* **Work instruction**:
In the listing below, the line containing "(round to nearest" marks the end; copy exactly every line from the first through that one.

* **Input records**:
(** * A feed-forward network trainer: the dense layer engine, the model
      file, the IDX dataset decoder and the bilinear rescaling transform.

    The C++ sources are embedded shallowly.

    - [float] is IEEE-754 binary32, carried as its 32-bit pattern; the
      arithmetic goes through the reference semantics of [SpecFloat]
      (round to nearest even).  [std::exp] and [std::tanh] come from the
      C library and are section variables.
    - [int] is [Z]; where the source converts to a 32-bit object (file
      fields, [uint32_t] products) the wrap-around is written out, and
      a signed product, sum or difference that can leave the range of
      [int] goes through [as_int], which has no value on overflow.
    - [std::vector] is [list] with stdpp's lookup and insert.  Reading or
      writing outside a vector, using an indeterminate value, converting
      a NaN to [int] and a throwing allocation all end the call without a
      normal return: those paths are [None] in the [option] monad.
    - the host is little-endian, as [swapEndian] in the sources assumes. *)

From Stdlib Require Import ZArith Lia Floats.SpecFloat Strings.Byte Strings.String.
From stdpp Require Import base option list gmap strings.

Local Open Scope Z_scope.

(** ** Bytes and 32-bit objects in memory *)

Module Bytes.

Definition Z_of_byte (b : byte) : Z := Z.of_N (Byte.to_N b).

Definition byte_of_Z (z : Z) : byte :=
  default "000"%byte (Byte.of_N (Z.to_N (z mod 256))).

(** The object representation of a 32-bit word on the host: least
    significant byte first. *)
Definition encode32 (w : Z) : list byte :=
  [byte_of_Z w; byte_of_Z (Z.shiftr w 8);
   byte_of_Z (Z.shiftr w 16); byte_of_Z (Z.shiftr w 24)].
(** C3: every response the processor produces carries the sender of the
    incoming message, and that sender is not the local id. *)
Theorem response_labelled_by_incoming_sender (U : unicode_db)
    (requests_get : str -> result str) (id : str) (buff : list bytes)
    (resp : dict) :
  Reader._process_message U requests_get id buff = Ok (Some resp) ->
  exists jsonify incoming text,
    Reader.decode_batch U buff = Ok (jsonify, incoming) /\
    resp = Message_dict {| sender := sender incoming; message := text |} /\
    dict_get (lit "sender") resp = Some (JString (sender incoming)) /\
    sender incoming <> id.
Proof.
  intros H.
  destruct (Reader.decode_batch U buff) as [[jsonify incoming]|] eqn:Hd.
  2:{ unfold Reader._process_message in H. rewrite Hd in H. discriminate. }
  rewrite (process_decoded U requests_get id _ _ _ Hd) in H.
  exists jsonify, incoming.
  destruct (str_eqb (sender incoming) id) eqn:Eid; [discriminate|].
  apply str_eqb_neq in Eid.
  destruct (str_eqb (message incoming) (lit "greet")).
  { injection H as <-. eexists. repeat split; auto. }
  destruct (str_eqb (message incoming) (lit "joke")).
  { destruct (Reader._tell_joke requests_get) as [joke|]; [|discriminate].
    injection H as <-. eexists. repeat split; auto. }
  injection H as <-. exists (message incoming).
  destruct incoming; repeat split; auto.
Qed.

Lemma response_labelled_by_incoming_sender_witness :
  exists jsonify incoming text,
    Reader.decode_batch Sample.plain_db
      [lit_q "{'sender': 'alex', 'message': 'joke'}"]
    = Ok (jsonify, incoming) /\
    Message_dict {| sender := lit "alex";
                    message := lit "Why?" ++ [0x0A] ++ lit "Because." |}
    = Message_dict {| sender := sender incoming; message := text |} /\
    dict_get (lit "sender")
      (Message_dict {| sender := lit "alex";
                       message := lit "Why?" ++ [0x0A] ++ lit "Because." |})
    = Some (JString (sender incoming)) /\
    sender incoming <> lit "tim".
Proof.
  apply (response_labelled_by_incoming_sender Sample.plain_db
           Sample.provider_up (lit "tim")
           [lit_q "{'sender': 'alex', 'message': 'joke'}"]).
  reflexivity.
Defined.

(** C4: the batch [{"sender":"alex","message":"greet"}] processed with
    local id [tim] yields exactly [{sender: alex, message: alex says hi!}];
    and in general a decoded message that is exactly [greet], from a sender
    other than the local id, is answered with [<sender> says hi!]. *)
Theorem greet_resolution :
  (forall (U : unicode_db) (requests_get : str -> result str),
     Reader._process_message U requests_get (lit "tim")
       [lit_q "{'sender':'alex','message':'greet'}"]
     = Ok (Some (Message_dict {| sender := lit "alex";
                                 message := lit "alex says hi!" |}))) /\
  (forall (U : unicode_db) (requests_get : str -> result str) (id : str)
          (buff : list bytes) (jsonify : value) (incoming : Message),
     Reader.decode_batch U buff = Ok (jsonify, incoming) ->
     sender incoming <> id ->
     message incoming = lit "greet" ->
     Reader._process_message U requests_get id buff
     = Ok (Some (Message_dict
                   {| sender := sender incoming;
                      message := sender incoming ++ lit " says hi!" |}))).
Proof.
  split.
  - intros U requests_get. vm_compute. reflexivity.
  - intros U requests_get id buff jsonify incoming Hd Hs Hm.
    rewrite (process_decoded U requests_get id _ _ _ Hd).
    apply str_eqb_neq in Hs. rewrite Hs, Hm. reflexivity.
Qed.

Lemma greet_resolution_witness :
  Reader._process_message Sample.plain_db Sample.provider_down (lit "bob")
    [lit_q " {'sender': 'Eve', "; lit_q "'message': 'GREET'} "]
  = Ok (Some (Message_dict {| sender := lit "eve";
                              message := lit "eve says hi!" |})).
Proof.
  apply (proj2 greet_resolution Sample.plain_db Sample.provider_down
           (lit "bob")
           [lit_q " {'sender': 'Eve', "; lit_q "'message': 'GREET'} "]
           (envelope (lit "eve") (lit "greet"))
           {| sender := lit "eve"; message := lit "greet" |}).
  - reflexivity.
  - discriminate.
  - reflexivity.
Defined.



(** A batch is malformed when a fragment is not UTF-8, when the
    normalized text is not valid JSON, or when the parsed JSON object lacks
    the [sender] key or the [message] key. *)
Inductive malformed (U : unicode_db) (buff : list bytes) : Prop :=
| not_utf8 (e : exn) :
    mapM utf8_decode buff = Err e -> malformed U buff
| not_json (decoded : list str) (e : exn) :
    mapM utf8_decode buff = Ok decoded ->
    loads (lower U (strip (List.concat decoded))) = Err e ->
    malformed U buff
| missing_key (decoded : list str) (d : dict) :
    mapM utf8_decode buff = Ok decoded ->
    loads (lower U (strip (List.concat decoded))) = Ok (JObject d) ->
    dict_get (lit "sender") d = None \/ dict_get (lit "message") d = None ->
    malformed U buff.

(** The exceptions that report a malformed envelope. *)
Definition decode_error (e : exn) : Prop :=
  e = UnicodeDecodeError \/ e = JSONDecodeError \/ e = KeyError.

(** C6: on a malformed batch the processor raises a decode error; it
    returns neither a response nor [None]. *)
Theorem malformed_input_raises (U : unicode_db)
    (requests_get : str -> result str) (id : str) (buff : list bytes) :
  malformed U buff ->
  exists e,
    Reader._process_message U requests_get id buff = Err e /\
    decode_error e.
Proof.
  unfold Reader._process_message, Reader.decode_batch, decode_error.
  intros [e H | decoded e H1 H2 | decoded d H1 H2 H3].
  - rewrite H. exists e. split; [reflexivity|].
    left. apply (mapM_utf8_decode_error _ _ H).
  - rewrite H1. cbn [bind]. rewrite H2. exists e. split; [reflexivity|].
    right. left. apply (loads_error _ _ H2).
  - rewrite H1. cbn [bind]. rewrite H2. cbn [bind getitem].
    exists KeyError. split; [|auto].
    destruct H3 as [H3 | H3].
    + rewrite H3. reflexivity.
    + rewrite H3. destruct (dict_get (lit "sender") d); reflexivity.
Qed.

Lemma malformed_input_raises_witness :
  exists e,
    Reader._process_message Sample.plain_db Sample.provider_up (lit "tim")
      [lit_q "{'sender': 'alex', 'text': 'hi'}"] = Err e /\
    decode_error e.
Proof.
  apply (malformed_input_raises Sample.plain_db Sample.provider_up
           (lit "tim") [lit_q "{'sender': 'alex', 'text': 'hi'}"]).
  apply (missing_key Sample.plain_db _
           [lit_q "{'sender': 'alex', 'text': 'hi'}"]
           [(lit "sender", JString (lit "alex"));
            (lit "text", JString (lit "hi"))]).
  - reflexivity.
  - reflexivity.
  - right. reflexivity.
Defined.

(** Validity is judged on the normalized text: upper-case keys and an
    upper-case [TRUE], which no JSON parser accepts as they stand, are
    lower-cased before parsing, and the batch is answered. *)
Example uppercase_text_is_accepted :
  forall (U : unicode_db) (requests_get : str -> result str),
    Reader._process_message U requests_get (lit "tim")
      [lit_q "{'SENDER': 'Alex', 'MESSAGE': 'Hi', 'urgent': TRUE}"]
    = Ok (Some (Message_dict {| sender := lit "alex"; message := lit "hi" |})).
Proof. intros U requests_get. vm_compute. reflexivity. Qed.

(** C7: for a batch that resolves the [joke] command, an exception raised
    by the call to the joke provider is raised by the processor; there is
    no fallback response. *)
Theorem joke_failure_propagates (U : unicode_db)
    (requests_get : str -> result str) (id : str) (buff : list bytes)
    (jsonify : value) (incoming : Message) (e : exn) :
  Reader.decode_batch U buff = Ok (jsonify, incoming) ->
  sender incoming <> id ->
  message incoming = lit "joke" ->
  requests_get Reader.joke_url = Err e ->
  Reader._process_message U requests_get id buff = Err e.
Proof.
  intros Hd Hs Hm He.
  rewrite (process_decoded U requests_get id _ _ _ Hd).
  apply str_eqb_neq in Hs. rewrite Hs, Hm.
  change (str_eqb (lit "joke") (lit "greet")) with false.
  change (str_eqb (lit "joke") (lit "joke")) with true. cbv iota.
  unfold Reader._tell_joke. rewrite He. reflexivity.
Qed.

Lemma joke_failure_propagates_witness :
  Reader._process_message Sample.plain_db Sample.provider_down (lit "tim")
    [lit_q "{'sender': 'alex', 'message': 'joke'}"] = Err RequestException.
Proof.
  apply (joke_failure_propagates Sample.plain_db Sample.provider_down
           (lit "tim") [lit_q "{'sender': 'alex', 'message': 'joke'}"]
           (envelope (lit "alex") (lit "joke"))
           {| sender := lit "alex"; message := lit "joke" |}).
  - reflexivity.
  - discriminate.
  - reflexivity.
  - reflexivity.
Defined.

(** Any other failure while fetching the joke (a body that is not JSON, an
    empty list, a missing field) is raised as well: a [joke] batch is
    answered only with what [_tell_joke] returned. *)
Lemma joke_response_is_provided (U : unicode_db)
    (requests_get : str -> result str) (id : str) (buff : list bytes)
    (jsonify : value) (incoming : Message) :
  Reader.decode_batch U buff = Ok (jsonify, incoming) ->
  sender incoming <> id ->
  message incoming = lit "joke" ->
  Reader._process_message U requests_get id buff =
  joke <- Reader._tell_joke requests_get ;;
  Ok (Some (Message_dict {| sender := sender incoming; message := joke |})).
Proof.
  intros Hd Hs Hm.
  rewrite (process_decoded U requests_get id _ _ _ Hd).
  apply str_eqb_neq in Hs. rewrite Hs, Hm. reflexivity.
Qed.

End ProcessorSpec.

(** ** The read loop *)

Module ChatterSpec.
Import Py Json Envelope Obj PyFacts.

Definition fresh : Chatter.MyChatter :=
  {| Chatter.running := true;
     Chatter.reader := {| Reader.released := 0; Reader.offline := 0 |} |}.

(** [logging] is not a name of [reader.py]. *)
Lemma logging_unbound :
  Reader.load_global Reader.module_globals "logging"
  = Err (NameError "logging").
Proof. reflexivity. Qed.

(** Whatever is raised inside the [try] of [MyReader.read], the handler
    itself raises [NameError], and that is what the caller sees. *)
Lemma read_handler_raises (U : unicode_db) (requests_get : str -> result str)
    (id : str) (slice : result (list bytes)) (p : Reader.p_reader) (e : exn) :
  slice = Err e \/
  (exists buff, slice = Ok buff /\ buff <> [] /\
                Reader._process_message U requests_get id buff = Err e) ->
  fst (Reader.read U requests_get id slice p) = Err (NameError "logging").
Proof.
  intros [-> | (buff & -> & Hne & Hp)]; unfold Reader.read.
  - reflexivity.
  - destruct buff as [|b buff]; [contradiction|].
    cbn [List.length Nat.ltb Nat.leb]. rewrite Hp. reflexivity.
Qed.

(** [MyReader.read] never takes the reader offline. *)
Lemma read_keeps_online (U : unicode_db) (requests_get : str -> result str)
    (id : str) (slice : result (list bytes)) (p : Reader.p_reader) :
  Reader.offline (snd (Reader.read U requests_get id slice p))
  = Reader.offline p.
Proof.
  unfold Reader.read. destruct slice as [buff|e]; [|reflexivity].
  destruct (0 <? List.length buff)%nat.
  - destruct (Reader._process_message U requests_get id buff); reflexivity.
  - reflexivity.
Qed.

* **Task response**:
(** * A feed-forward network trainer: the dense layer engine, the model
      file, the IDX dataset decoder and the bilinear rescaling transform.

    The C++ sources are embedded shallowly.

    - [float] is IEEE-754 binary32, carried as its 32-bit pattern; the
      arithmetic goes through the reference semantics of [SpecFloat]
      (round to nearest even).  [std::exp] and [std::tanh] come from the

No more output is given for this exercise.